:: WHAT THE TASK ASKS ::
Filter the entries for lines with the word "FloatInput".

▽

(** * gi_simulation: the widget logic of [gisimulation/mainGUI.py]

    A shallow embedding of the input widgets, the distance panel, the
    input-file reader and the component-chain handlers of the GUI module,
    with the properties the specification states about them.

    Python [str] values are Rocq strings (one byte per character, as in
    the Python 2 source), Python lists are lists, dictionaries with string
    keys are [gmap string _], and handlers that mutate the application
    object are functions from the relevant part of its state to the new
    state.  A handler that can raise ends in an [outcome]: it returned,
    or it raised with the state it had reached; where only an index or a
    key can be missing, [None] stands for the exception.

    The model comes first, module by module; the properties follow. *)

From Stdlib Require Import Ascii String.
From stdpp Require Import base option list strings gmap sorting.

Local Open Scope string_scope.
Local Open Scope list_scope.

(** ** Python string primitives *)

Module PyStr.

(** [c in '0123456789'], the complement of the class [[^0-9]]. *)
Definition is_digit (c : ascii) : bool :=
  let n := nat_of_ascii c in (48 <=? n)%nat && (n <=? 57)%nat.

(** [str.lower()] on one byte: only ['A'..'Z'] change. *)
Definition lower_char (c : ascii) : ascii :=
  let n := nat_of_ascii c in
  if (65 <=? n)%nat && (n <=? 90)%nat then ascii_of_nat (n + 32) else c.

(** [s.lower()] *)
Fixpoint lower (s : string) : string :=
  match s with
  | EmptyString => EmptyString
  | String c r => String (lower_char c) (lower r)
  end.

(** [s[:n]] *)
Fixpoint take (n : nat) (s : string) : string :=
  match n, s with
  | S n', String c r => String c (take n' r)
  | _, _ => EmptyString
  end.

(** [s[n:]] *)
Fixpoint drop (n : nat) (s : string) : string :=
  match n, s with
  | S n', String _ r => drop n' r
  | _, _ => s
  end.

(** [hay.startswith(needle)] *)
Fixpoint startswith (needle hay : string) : bool :=
  match needle, hay with
  | EmptyString, _ => true
  | String a n', String b h' => Ascii.eqb a b && startswith n' h'
  | String _ _, EmptyString => false
  end.

(** [needle in hay] for strings: substring search. *)
Fixpoint contains (needle hay : string) : bool :=
  startswith needle hay ||
  match hay with
  | EmptyString => false
  | String _ r => contains needle r
  end.

(** Number of occurrences of the byte [c] in [s]. *)
Fixpoint count (c : ascii) (s : string) : nat :=
  match s with
  | EmptyString => 0
  | String d r => (if Ascii.eqb d c then 1 else 0) + count c r
  end.

(** Every byte of [s] satisfies [p]. *)
Fixpoint all (p : ascii -> bool) (s : string) : bool :=
  match s with
  | EmptyString => true
  | String c r => p c && all p r
  end.

(** [s.split(sep, 1)] for a one-byte separator: at most one cut, at the
    first occurrence. *)
Fixpoint split1 (sep : ascii) (s : string) : list string :=
  match s with
  | EmptyString => [EmptyString]
  | String c r =>
      if Ascii.eqb c sep then [EmptyString; r]
      else match split1 sep r with
           | h :: t => String c h :: t
           | [] => [String c EmptyString]
           end
  end.

(** [str.strip()]: the bytes Python 2 treats as white space. *)
Definition is_space (c : ascii) : bool :=
  let n := nat_of_ascii c in
  (n =? 32)%nat || ((9 <=? n)%nat && (n <=? 13)%nat).

Fixpoint lstrip (s : string) : string :=
  match s with
  | EmptyString => EmptyString
  | String c r => if is_space c then lstrip r else s
  end.

Fixpoint rstrip (s : string) : string :=
  match s with
  | EmptyString => EmptyString
  | String c r =>
      match rstrip r with
      | EmptyString => if is_space c then EmptyString else String c EmptyString
      | r' => String c r'
      end
  end.

Definition strip (s : string) : string := rstrip (lstrip s).

End PyStr.

(** ** [FloatInput]: the text input that only accepts positive floats *)

Module FloatInput.
Import PyStr.

(** The part of a [TextInput] that [insert_text] reads and writes: its
    text and the cursor column. *)
Record widget : Type := Widget { text : string; cursor : nat }.

(** [re.sub(pattern, '', s)] with [pattern = re.compile('[^0-9]')]:
    every byte that is not a decimal digit is dropped. *)
Fixpoint re_sub_pattern (s : string) : string :=
  match s with
  | EmptyString => EmptyString
  | String c r =>
      if is_digit c then String c (re_sub_pattern r) else re_sub_pattern r
  end.

(** [TextInput.insert_text] of the toolkit: the substring goes into the
    text at the cursor, which moves behind it. *)
Definition super_insert_text (s : string) (w : widget) : widget :=
  {| text := take (cursor w) (text w) +:+ s +:+ drop (cursor w) (text w);
     cursor := cursor w + String.length s |}.

(** [FloatInput.insert_text(self, substring)] *)
Definition insert_text (substring : string) (w : widget) : widget :=
  let s :=
    if contains "." (text w) then re_sub_pattern substring
    else String.concat "." (map re_sub_pattern (split1 "." substring)) in
  super_insert_text s w.

(** The bytes a float text may hold. *)
Definition float_char (c : ascii) : bool := is_digit c || Ascii.eqb c ".".

(** Only ['0'..'9'] and ['.'], and at most one ['.']. *)
Definition float_text (t : string) : bool :=
  all float_char t && (count "." t <=? 1)%nat.

End FloatInput.

(** ** [Distances]: the panel of distance inputs *)

Module Distances.
Import PyStr.

(** Height of one line of the panel, in pixels. *)
Definition LINE_HEIGHT : Z := 35.

(** A [FloatInput] of the panel: its id, its text and whether it is
    disabled.  A new widget has an empty text and is enabled. *)
Record float_input : Type :=
  FloatInput { id : string; text : string; disabled : bool }.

△

:: EXPECTED ANSWER ::
(** ** [FloatInput]: the text input that only accepts positive floats *)
Module FloatInput.
(** [FloatInput.insert_text(self, substring)] *)
End FloatInput.
(** A [FloatInput] of the panel: its id, its text and whether it is
  FloatInput { id : string; text : string; disabled : bool }.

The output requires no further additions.